На данный момент я уже снял в Вильнюсе квартиру, мой ребенок пошел в детский сад, и я уже гораздо лучше понимаю литовский, чем раньше. У меня появились друзья и знакомые, которые помогают освоиться в новой стране. Быт – он везде быт: обустроиться на новом месте не самое сложное. Самое сложное – понимать, что ты не можешь вернуться домой. Да, сегодня идут процессы, но они длительные – перемены не происходят за один день.

KYKY: О, вы сняли квартиру? Пропаганда ведь утверждала, что вы живете исключительно в дорогих отелях, а питаетесь только в дорогих ресторанах (смеется).

А.С.: После переезда в Вильнюс я действительно полгода жил в Hilton – это не самый дешевый отель в мирные времена. Но мы с командой приехали в Литву в локдаун, когда все отели были на грани выживания. И Hilton предоставил возможность жить в номерах за 500 евро в месяц с человека. Средняя стоимость аренды квартиры ближе к центру Вильнюса на тот момент составляла 650 евро без коммунальных. Поэтому жить в отеле было дешевле, чем арендовать жилье. Вторая часть команды снимала номера в другом отеле вообще за 250 евро в месяц. Поэтому иногда дорогой отель – это очень дешево. Что касается ресторанов, то иногда я прихожу на обеденное меню. Но это не топовые заведения, а кафе средней ценовой категории.

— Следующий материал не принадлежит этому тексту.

(* ===== verification/Gossip.v ===== *)
(** * Gossip ([gossip.rs])

    The swarm of an endpoint, the handle of a topic and the task behind it. The
    gossip protocol is iroh's: what its calls return are inputs of the task, and
    the calls the task makes are recorded in order. *)

From S2P Require Import Prelude.
From S2P Require Import Dispatch.

Section gossip.
Context {Id : Type} `{Countable Id} {TopicId : Type}.

Inductive Event : Type :=
  | NeighborUp (peer : Id)
  | NeighborDown (peer : Id)
  | Message (content : bytes) (from : Id) (direct : bool)
  | Lagged
  | Closed (reason : string).

Inductive Command : Type :=
  | Broadcast (message : bytes)
  | BroadcastNeighbors (message : bytes)
  | Join (peers : list Id).

Definition terminal (e : Event) : bool :=
  match e with Lagged | Closed _ => true | _ => false end.

(** ** The swarm *)

Record Swarm {Reg : Type} : Type := mk_swarm { swarm_claim : Reg }.
Arguments Swarm : clear implicits.

(** [Swarm::start]; [reactor] is whether the runtime is up, [detached] whether
    the accept task was spawned. *)
Definition start `{AlpnRegistry R Reg} (gossip_alpn : bytes) (reactor detached : bool) (r : R)
  : R * option (Swarm Reg) :=
  match register gossip_alpn r with
  | (r, None) => (r, None)
  | (r, Some g) =>
      if reactor && detached then (r, Some (mk_swarm Reg g)) else (release g r, None)
  end.

Definition drop_swarm `{AlpnRegistry R Reg} (s : Swarm Reg) (r : R) : R := release (swarm_claim s) r.

(** ** The handle

    The set of neighbours is shared with the task. *)

Record Topic : Type := mk_topic {
  id : TopicId;
  events : Chan Event;
  commands : Chan Command;
}.

(** [Swarm::subscribe]; the boolean says whether the task runs. *)
Definition subscribe (topic : TopicId) (detached : bool) : Topic :=
  mk_topic topic
    (if detached then unbounded_channel
     else (chan_send unbounded_channel (Closed "the network runtime is not running")).1)
    (if detached then unbounded_channel else chan_drop_receiver unbounded_channel).

Definition try_recv (t : Topic) : option Event * Topic :=
  let '(e, c) := chan_try_recv (events t) in (e, mk_topic (id t) c (commands t)).

Definition command (c : Command) (t : Topic) : Topic * bool :=
  let '(ch, ok) := chan_send (commands t) c in (mk_topic (id t) (events t) ch, ok).

Definition broadcast (message : bytes) (t : Topic) : Topic * bool := command (Broadcast message) t.
Definition broadcast_neighbors (message : bytes) (t : Topic) : Topic * bool :=
  command (BroadcastNeighbors message) t.
Definition join (peers : list Id) (t : Topic) : Topic * bool := command (Join peers) t.

Definition neighbors_list `{HashOrder} (shared : gset Id) : list Id :=
  hash_keys (gset_to_gmap tt shared).

(** ** The task *)

Record Task : Type := mk_task {
  sent : list Event;
  neighbors : gset Id;
  calls : list Command;
  (** whether the handle, and with it the event queue, still exists *)
  held : bool;
  running : bool;
}.

Inductive SwarmEvent : Type :=
  | SwarmNeighborUp (peer : Id)
  | SwarmNeighborDown (peer : Id)
  | SwarmReceived (content : bytes) (delivered_from : Id) (direct : bool)
  | SwarmLagged.

(** [events.send(event)], and whether it was taken. *)
Definition emit (e : Event) (t : Task) : Task * bool :=
  if held t then
    (mk_task (sent t ++ [e]) (neighbors t) (calls t) (held t) (running t), true)
  else (t, false).

Definition stop (t : Task) : Task :=
  mk_task (sent t) (neighbors t) (calls t) (held t) false.

Definition set_neighbors (ns : gset Id) (t : Task) : Task :=
  mk_task (sent t) ns (calls t) (held t) (running t).

(** [report]: [false] when the topic is finished. *)
Definition report (e : SwarmEvent) (t : Task) : Task * bool :=
  match e with
  | SwarmNeighborUp peer => emit (NeighborUp peer) (set_neighbors ({[peer]} ∪ neighbors t) t)
  | SwarmNeighborDown peer => emit (NeighborDown peer) (set_neighbors (neighbors t ∖ {[peer]}) t)
  | SwarmReceived content from direct => emit (Message content from direct) t
  | SwarmLagged => ((emit Lagged t).1, false)
  end.

(** One arm of the [select!]: a command and what the call returned, or what the
    subscription yielded. *)
Inductive Input : Type :=
  | OnCommand (c : option Command) (outcome : option string)
  | OnIncoming (e : option (SwarmEvent + string))
  | DropHandle.

Definition call (c : Command) (t : Task) : Task :=
  mk_task (sent t) (neighbors t) (calls t ++ [c]) (held t) (running t).

Definition close_with (reason : string) (t : Task) : Task := stop (emit (Closed reason) t).1.

Definition step (t : Task) (i : Input) : Task :=
  match i with
  | DropHandle => mk_task (sent t) (neighbors t) (calls t) false (running t)
  | OnCommand (Some c) outcome =>
      if running t then
        let t := call c t in
        match outcome with
        | None => t
        | Some err => close_with err t
        end
      else t
  | OnCommand None _ => if running t && negb (held t) then stop t else t
  | OnIncoming (Some (inl e)) =>
      if running t then
        let '(t, more) := report e t in if more then t else stop t
      else t
  | OnIncoming (Some (inr err)) => if running t then close_with err t else t
  | OnIncoming None => if running t then close_with "topic closed" t else t
  end.

(** [run]; [subscribed] is why [gossip.subscribe] failed, if it did. *)
Definition begin (subscribed : option string) : Task :=
  let t := mk_task [] ∅ [] true true in
  match subscribed with
  | None => t
  | Some err => close_with err t
  end.

Definition run (subscribed : option string) (inputs : list Input) : Task :=
  foldl step (begin subscribed) inputs.

(** ** What the task tells *)

(** The neighbours according to the events alone. *)
Definition neighbors_after (evs : list Event) : gset Id :=
  foldl (λ ns e, match e with
                 | NeighborUp p => {[p]} ∪ ns
                 | NeighborDown p => ns ∖ {[p]}
                 | _ => ns
                 end) ∅ evs.

Record task_ok (t : Task) : Prop := {
  task_live : running t = true → Forall (λ e, terminal e = false) (sent t);
  task_last : ∃ live last, sent t = live ++ option_list last ∧
    Forall (λ e, terminal e = false) live ∧
    (running t = false → held t = true → ∃ e, last = Some e ∧ terminal e = true);
  task_neighbors : held t = true → neighbors t = neighbors_after (sent t);
}.

Lemma neighbors_after_snoc evs e :
  neighbors_after (evs ++ [e]) =
    match e with
    | NeighborUp p => {[p]} ∪ neighbors_after evs
    | NeighborDown p => neighbors_after evs ∖ {[p]}
    | _ => neighbors_after evs
    end.
Proof. unfold neighbors_after. rewrite foldl_app. by destruct e. Qed.

Lemma topic_ok_live t :
  Forall (λ e, terminal e = false) (sent t) → running t = true →
  (held t = true → neighbors t = neighbors_after (sent t)) → task_ok t.
Proof.
  intros Hf Hr Hn. split; [done| |done]. exists (sent t), None.
  rewrite app_nil_r. split_and!; try done. congruence.
Qed.

(** A task with no handle has nobody to tell. *)
Lemma topic_ok_unheld t :
  held t = false → Forall (λ e, terminal e = false) (sent t) → task_ok t.
Proof.
  intros Hh Hf. split; [done| |congruence]. exists (sent t), None.
  rewrite app_nil_r. split_and!; try done. congruence.
Qed.

Lemma topic_ok_end e t :
  task_ok t → running t = true → terminal e = true → task_ok (stop (emit e t).1).
Proof.
  intros [Hl _ Hn] Hr He. unfold emit. destruct (held t) eqn:Hh.
  - split; [done| |].
    + exists (sent t), (Some e). split_and!; [done|auto|eauto].
    + cbn. intros _. rewrite neighbors_after_snoc, Hn by done. by destruct e.
  - apply topic_ok_unheld; [done|auto].
Qed.

Lemma topic_ok_step t i : task_ok t → task_ok (step t i).
Proof.
  intros Hok. pose proof Hok as [Hl Hlast Hn].
  destruct i as [[c|] outcome|[[e|err]|]|]; cbn.
  - destruct (running t) eqn:Hr; [|done].
    assert (task_ok (call c t)) as Hc by (apply topic_ok_live; auto).
    destruct outcome; [by apply topic_ok_end|done].
  - destruct (running t) eqn:Hr, (held t) eqn:Hh; cbn; try done.
    apply topic_ok_unheld; auto.
  - destruct (running t) eqn:Hr; [|done].
    destruct e as [p|p|content from direct|]; cbn; [| | |by apply topic_ok_end];
      unfold emit; cbn; destruct (held t) eqn:Hh; cbn;
      try (apply topic_ok_unheld; cbn; auto; fail);
      apply topic_ok_live; cbn; try done;
      try (intros _; rewrite neighbors_after_snoc, Hn by done; done);
      apply Forall_app; auto.
  - destruct (running t) eqn:Hr; [by apply topic_ok_end|done].
  - destruct (running t) eqn:Hr; [by apply topic_ok_end|done].
  - split; cbn; [done| |done]. destruct Hlast as (live & last & ? & ? & _).
    exists live, last. split_and!; try done.
Qed.

Lemma topic_ok_begin subscribed : task_ok (begin subscribed).
Proof.
  destruct subscribed as [err|]; [|by apply topic_ok_live].
  apply (topic_ok_end (Closed err) (mk_task [] ∅ [] true true)); [by apply topic_ok_live|done..].
Qed.

Lemma topic_ok_run subscribed inputs : task_ok (run subscribed inputs).
Proof. apply (foldl_preserves step task_ok); [apply topic_ok_begin|]. intros; by apply topic_ok_step. Qed.
End gossip.

Arguments Swarm : clear implicits.
Arguments Event : clear implicits.
Arguments Command : clear implicits.
Arguments Topic : clear implicits.
Arguments Input : clear implicits.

KYKY: Как называлось кафе, где вы вчера обедали?

А.С.: Не скажу, потому что это вопрос моей безопасности. Мои маршруты передвижения я бы не хотел светить публично.

KYKY: Я как раз с вами хотела поговорить о мерах безопасности. Помимо того, что вы «не светите» свои маршруты, есть ли какие-то еще ежедневные меры предосторожности? Знаю, что некоторые не едят и не пьют в заведениях – боятся, что отравят.

А.С.: Пик угроз был в годовщину выборов в Беларуси. Мне поступали сигналы из разных источников, что могут быть провокации. И так совпало, что в Литве в это время как раз были антиковидные протесты, во многом инспирированные российскими и беларускими спецслужбами. Протестовать – это право, но происходили нападения на полицейских, была попытка прорваться в Сейм, что выглядело совсем не мирно. И меня предупреждали, что в это время не нужно подвергать себя дополнительной опасности: перемещаться в ночное время суток, посещать массовые мероприятия и прочее. Сегодня уже стало намного спокойнее, но все равно есть важные правила безопасности, которые я стараюсь соблюдать. Это, конечно, усложняет жизнь, но я стараюсь их выполнять. Ведь несмотря на то, что Литва – страна НАТО, до границы с Беларусью всего 60 километров и российской агентуры здесь тоже хватает. Возможно, ближе к Западу проще: там быстрее можно в толпе определить славянские лица и понять, есть ли наружное наблюдение. В Вильнюсе в этом плане сложнее. Но я стараюсь не впадать в паранойю.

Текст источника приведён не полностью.